Confession plays an essential role in the life of the godly. Confession of your genuine belief that Jesus is the Christ, the Son of God is essential to becoming a Christian, a child of God (Acts 8:37). Confession of sin—as described above—is essential to a child of God’s spiritual health and well-being.
Because of its importance, the four facts about confession found in this verse deserve your focused attention and diligent retention.
“Confess” (homologeo) literally means “same words/saying”. It communicates the idea of adopting the same terms of language as God. To confess that Jesus is the Christ, the Son of God is to say the exact same thing about Mary’s firstborn as God did (Matthew 3:17, 17:5; John 20:30-31). When a Christian confesses his trespasses, he speaks of his sinful behavior with the same terms and black-and-white language God does. David’s penitent “I have sinned against the Lord” (2 Samuel 12:13) is the perfect model for God’s people to follow.

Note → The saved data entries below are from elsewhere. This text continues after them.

(* ===== verification/WriterPeople.v ===== *)
(** * WriterPeople: the People lane ([chain/writer/people.rs])

    The lane's gate, its records (with the device table updated in the same
    transaction) and its instance of the engine's interface; the properties of
    the engine on this lane. *)

From S2P Require Import Prelude Strings Schema Lease Outbox DeviceGate WriterLane WriterTx WriterEngine.
From S2P Require Import WriterSpec WriterProps Signature.

#[local] Open Scope Z_scope.

Module WriterPeople.

Export WriterProps Signature.

Definition BAD_CANDIDATE_SIGNATURE : string := "candidate signature does not verify".

(** ** [People::record] *)

(** Landed or observed: assign the row and consume its device, or neither. *)
Definition people_land (now : Z) (g : Guard) (rid : Z) (db : Db) : result unit Op * Db :=
  txn (fun db =>
    if negb (fence now g (db_leases db)) then (Err Landing, db)
    else
      let '(ok, db1) := mark_assigned now g rid db in
      if negb ok then (Err Landing, db1)
      else (Ok tt, DeviceGate.consume_for_reservation rid db1)) db.

(** Terminal failure: fail the row and release its device, or neither. *)
Definition people_fail (now : Z) (g : Guard) (rid : Z) (reason : string) (db : Db)
    : result unit Op * Db :=
  txn (fun db =>
    if negb (fence now g (db_leases db)) then (Err Failing, db)
    else
      let '(ok, db1) := mark_failed now g rid reason db in
      if negb ok then (Err Failing, db1)
      else (Ok tt, (DeviceGate.release_for_reservation rid db1).2)) db.

Definition people_requeue (op : Op) (now : Z) (g : Guard) (rid until att : Z) (reason : string)
    (db : Db) : result unit Op * Db :=
  let '(ok, db') := mark_retry now g rid until att reason db in
  (if (ok : bool) then Ok tt else Err op, db').

Definition people_record (now app : Z) (g : Guard) (r : Reservation) (o : Outcome) (db : Db)
    : result unit Op * Db :=
  match o with
  | Landed | Observed => people_land now g (id r) db
  | Retry reason =>
      let att := attempt r + 1 in
      people_requeue Retrying now g (id r) (app + secs (row_backoff att)) att reason db
  | Park reason => people_requeue Parking now g (id r) (park_until app) (attempt r) reason db
  | Deferred until reason _ => people_requeue Deferring now g (id r) until (attempt r) reason db
  | OFailed reason | OExpired reason => people_fail now g (id r) reason db
  end.

Definition people_mark (now : Z) (g : Guard) (r : Reservation) (tx_hash : string) (nonce : Z)
    (db : Db) : bool * Db :=
  mark_submitting now g (id r) tx_hash nonce (attempt r + 1) db.

Definition people_tx (rows : list Claimed) (proxy_for : option bytes) : Payload :=
  match rows with
  | [(r, candidate)] => build_registration_tx r candidate proxy_for
  | _ => build_registration_batch_tx rows proxy_for
  end.

(** [PeopleLink]: always connected. *)
Record PeopleLink := {}.

Section people.
Context {W : Type}.
Context (account_from_str : string -> option bytes) (sr25519_verify : bytes -> bytes -> bytes -> bool).
(** The [SigningContext] constant of the [PeopleLite] pallet at the current
    block. *)
Context (people_constant : W -> result (option bytes) string).

Definition people_gate (r : Reservation) (form : AccountSignatureForm) (now app : Z)
    : result bytes Gate :=
  match parse_candidate account_from_str r with
  | Err g => Err g
  | Ok candidate =>
      if verify_candidate_signature sr25519_verify candidate (candidate_signature r)
           (ring_vrf_key r) form
      then Ok candidate
      else Err (GFailed BAD_CANDIDATE_SIGNATURE)
  end.

Definition people_ctx (w : W) : result AccountSignatureForm string :=
  match people_constant w with
  | Ok value => Ok (form_from_constant value)
  | Err e => Err e
  end.

Definition People : Lane W PeopleLink AccountSignatureForm := {|
  lane_chain := PeopleChain;
  OWNED_ELSEWHERE := "username owned by another account";
  RECONCILED := "reconcile: not yet on-chain, re-queued";
  NONCE_FETCH := "nonce fetch";
  lane_attempt := attempt;
  lane_claim := claim_due;
  lane_submitting := submitting;
  lane_gate := people_gate;
  lane_tx := people_tx;
  lane_mark := people_mark;
  lane_record := people_record;
  link_up := fun _ l => (true, l);
  link_ctx := fun w _ => people_ctx w;
|}.

Lemma people_gate_candidate r form now app c :
  people_gate r form now app = Ok c -> candidate_of account_from_str r = Some c.
Proof.
  unfold people_gate, parse_candidate, candidate_of. intros H. repeat destr_match_in H; by simplify_eq.
Qed.
End people.

(** ** The lane's laws *)

Definition people_open (r : Row) : bool :=
  match r_status r with Reserved | Submitting | RetryAfter => true | _ => false end.
Definition people_state (r : Row) : string := Status_as_str (r_status r).
Definition people_final (s : string) : bool :=
  String.eqb s "ASSIGNED" || String.eqb s "FAILED_TERMINAL".
Definition people_landed (s : string) : bool := String.eqb s "ASSIGNED".

Lemma people_due_open now r : people_due now r = true -> people_open r = true.
Proof. unfold people_due, people_open. by destruct (r_status r). Qed.

Lemma is_submitting_open r : is_submitting r = true -> people_open r = true.
Proof. unfold is_submitting, people_open. by destruct (r_status r). Qed.

(** A transaction around a guarded status change and a device update. *)
Definition landing_txn (op : Op) (now : Z) (g : Guard) (rid : Z) (f : Row -> Row) (devs : Db -> Db)
    (db : Db) : result unit Op * Db :=
  txn (fun db =>
    if negb (fence now g (db_leases db)) then (Err op, db)
    else
      let '(ok, db1) := guarded_update now g rid f db in
      if negb ok then (Err op, db1) else (Ok tt, devs db1)) db.

Section landing.
Context (op : Op) (now : Z) (g : Guard) (rid : Z) (f : Row -> Row) (devs : Db -> Db).
Context (devs_rows : forall db, rows_of (devs db) = rows_of db).
Context (devs_leases : forall db, db_leases (devs db) = db_leases db).

Lemma landing_txn_cases db :
  (exists db', landing_txn op now g rid f devs db = (Err op, db') /\ db_equiv db db') \/
  (exists row, rows_of db !! rid = Some row /\ lease_held now g (db_leases db) = true /\
     landing_txn op now g rid f devs db =
       (Ok tt, devs (with_reservations (<[rid := f row]> (rows_of db)) db))).
Proof.
  unfold landing_txn. destruct (txn _ db) as [[[]|e] db'] eqn:Et.
  - right. rewrite txn_ok in Et. destruct (fence _ _ _) eqn:Ef; simpl in Et; [|done].
    destruct (guarded_update now g rid f db) as [b db1] eqn:Eg.
    apply guarded_update_spec in Eg. destruct b; simpl in Et; [|done].
    destruct Eg as (row & Hh & Hr & ->). simplify_eq. eauto.
  - left. exists db'. split; [|by eapply txn_err_equiv].
    unfold txn in Et. destruct (fence _ _ _) eqn:Ef; simpl in Et; [|by simplify_eq].
    destruct (guarded_update now g rid f db) as [[] db1] eqn:Eg; simpl in Et; by simplify_eq.
Qed.

Lemma landing_txn_fenced db :
  lease_held now g (db_leases db) = false ->
  is_ok (landing_txn op now g rid f devs db).1 = false /\
  db_equiv db (landing_txn op now g rid f devs db).2.
Proof.
  intros Hf. destruct (landing_txn_cases db) as [(db' & -> & He)|(row & _ & Hh & _)]; [done|congruence].
Qed.

Lemma landing_txn_leases db : db_leases (landing_txn op now g rid f devs db).2 = db_leases db.
Proof using devs_leases.
  destruct (landing_txn_cases db) as [(db' & -> & _ & Hl & _)|(row & _ & _ & ->)]; [done|].
  simpl. by rewrite devs_leases.
Qed.

Lemma landing_txn_frame db k :
  k <> rid -> rows_of (landing_txn op now g rid f devs db).2 !! k = rows_of db !! k.
Proof using devs_rows.
  intros Hk. destruct (landing_txn_cases db) as [(db' & -> & Hr & _)|(row & _ & _ & ->)]; simpl.
  - by rewrite Hr.
  - rewrite devs_rows. simpl. by rewrite lookup_insert_ne.
Qed.

Lemma landing_txn_new db : keeps_claim f -> keeps_new db (landing_txn op now g rid f devs db).2.
Proof using devs_rows.
  intros Hf. destruct (landing_txn_cases db) as [(db' & -> & Hr & _)|(row & Hrow & _ & ->)]; simpl.
  - by apply keeps_new_rows.
  - destruct (Hf row) as [Hn _]. eapply keeps_new_insert; [exact Hrow|exact Hn|]. by rewrite devs_rows.
Qed.

Lemma landing_txn_row db r' :
  rows_of (landing_txn op now g rid f devs db).2 !! rid = Some r' ->
  exists r, rows_of db !! rid = Some r /\ (r' = f r \/ r' = r).
Proof using devs_rows.
  destruct (landing_txn_cases db) as [(db' & -> & Hr & _)|(row & Hrow & _ & ->)]; simpl.
  - rewrite <-Hr. eauto.
  - rewrite devs_rows. simpl. rewrite lookup_insert_eq. intros [= <-]. eauto.
Qed.
End landing.

Lemma people_land_txn now g rid db :
  people_land now g rid db =
  landing_txn Landing now g rid (set_status now Assigned None None)
    (DeviceGate.consume_for_reservation rid) db.
Proof. done. Qed.

Lemma people_fail_txn now g rid reason db :
  people_fail now g rid reason db =
  landing_txn Failing now g rid (set_status now FailedTerminal None (Some reason))
    (fun d => (DeviceGate.release_for_reservation rid d).2) db.
Proof. done. Qed.

Lemma people_requeue_snd op now g rid u a reason db :
  (people_requeue op now g rid u a reason db).2 = (mark_retry now g rid u a reason db).2.
Proof. unfold people_requeue. by destruct (mark_retry _ _ _ _ _ _ _). Qed.

Lemma people_requeue_fenced op now g rid u a reason db :
  lease_held now g (db_leases db) = false ->
  people_requeue op now g rid u a reason db = (Err op, db).
Proof.
  intros Hf. unfold people_requeue, mark_retry, guarded_status. by rewrite guarded_update_fenced.
Qed.

Section laws.
Context {W : Type} (account_from_str : string -> option bytes)
  (sr25519_verify : bytes -> bytes -> bytes -> bool)
  (people_constant : W -> result (option bytes) string).

#[global] Instance PeopleLaws :
  LaneLaws W PeopleLink AccountSignatureForm
    (Lane0 := People account_from_str sr25519_verify people_constant).
Proof.
  refine {| lane_state := people_state; lane_open := people_open; lane_final := people_final;
            lane_landed := people_landed |}; simpl.
  - intros row. unfold people_open, people_state. by destruct (r_status row).
  - intros now limit db rs Hc. split; [by eapply claim_NoDup|]. intros r Hr.
    destruct (claim_elem _ _ _ _ _ Hc Hr) as (row & ? & Hd & Hres). exists row.
    split; [done|]. split; [by eapply people_due_open|done].
  - intros db rs Hc. destruct (query_elem _ _ _ Hc) as [Hnd Hel]. split; [done|]. intros r Hr.
    destruct (Hel r Hr) as (row & ? & Hd & Hres). exists row.
    split; [done|]. split; [by apply is_submitting_open|done].
  - intros. by apply guarded_update_fenced.
  - intros. apply guarded_update_leases.
  - intros. by apply guarded_update_frame.
  - intros now g r h n db row Hr Ho.
    destruct (guarded_update_row_2 now g (id r) (set_submitting now h n (attempt r + 1)) db row Hr)
      as (row' & Hr' & [->| ->]); eauto.
  - intros. apply guarded_update_new. eauto with dub.
  - intros now g r h n db row' Hr Hl.
    apply guarded_update_row in Hr as (row & Hr & [->| ->]); [done|eauto].
  - intros now app g r o db Hf.
    destruct o; cbn [people_record];
      rewrite ?people_requeue_fenced by done; try done; by apply landing_txn_fenced.
  - intros now app g r o db. destruct o; cbn [people_record];
      rewrite ?people_requeue_snd; try apply guarded_update_leases; by apply landing_txn_leases.
  - intros now app g r o db k Hk. destruct o; cbn [people_record];
      rewrite ?people_requeue_snd; try (by apply guarded_update_frame); by apply landing_txn_frame.
  - intros now app g r o db. destruct o; cbn [people_record]; rewrite ?people_requeue_snd;
      first [apply guarded_update_new | apply landing_txn_new; [done|]]; eauto with dub.
  - intros now app g r o db row' Ho Hr Hl. destruct o; try done; cbn [people_record] in Hr;
      rewrite ?people_requeue_snd in Hr;
      first [apply guarded_update_row in Hr | apply landing_txn_row in Hr; [|done]];
      destruct Hr as (row & Hr & [->| ->]); try done; eauto.
Defined.
End laws.

End WriterPeople.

The way by which James composed this word is important to note. It is written as a present imperative which communicates to its original readers that it is a command of an ongoing action. Just as frequent bathing rids the skin of dirt and potential diseases, confessing your trespasses/sins rids the inner person of spiritual dirt and disease. No healthy person takes only one bath in his lifetime.
“Your trespasses” communicates the seriousness of the action commanded. Identifying and confessing that your thoughts, words, actions, and/or motives missed the mark of God’s righteous standard is authentic Christianity at its transformative best.
Confession of sin is not a half-hearted attempt to halfway apologize. It is to plainly and vocally state the heinousness of your evil behavior using God’s words. “Trespasses” (or sins) are not insignificant “boo boos”; they are the very things which severe your sweet fellowship with God and others (Isaiah 59:2). Therefore, your expression of penitence, shame, and remorse ought to be plainly seen and heard in your confession of your trespasses.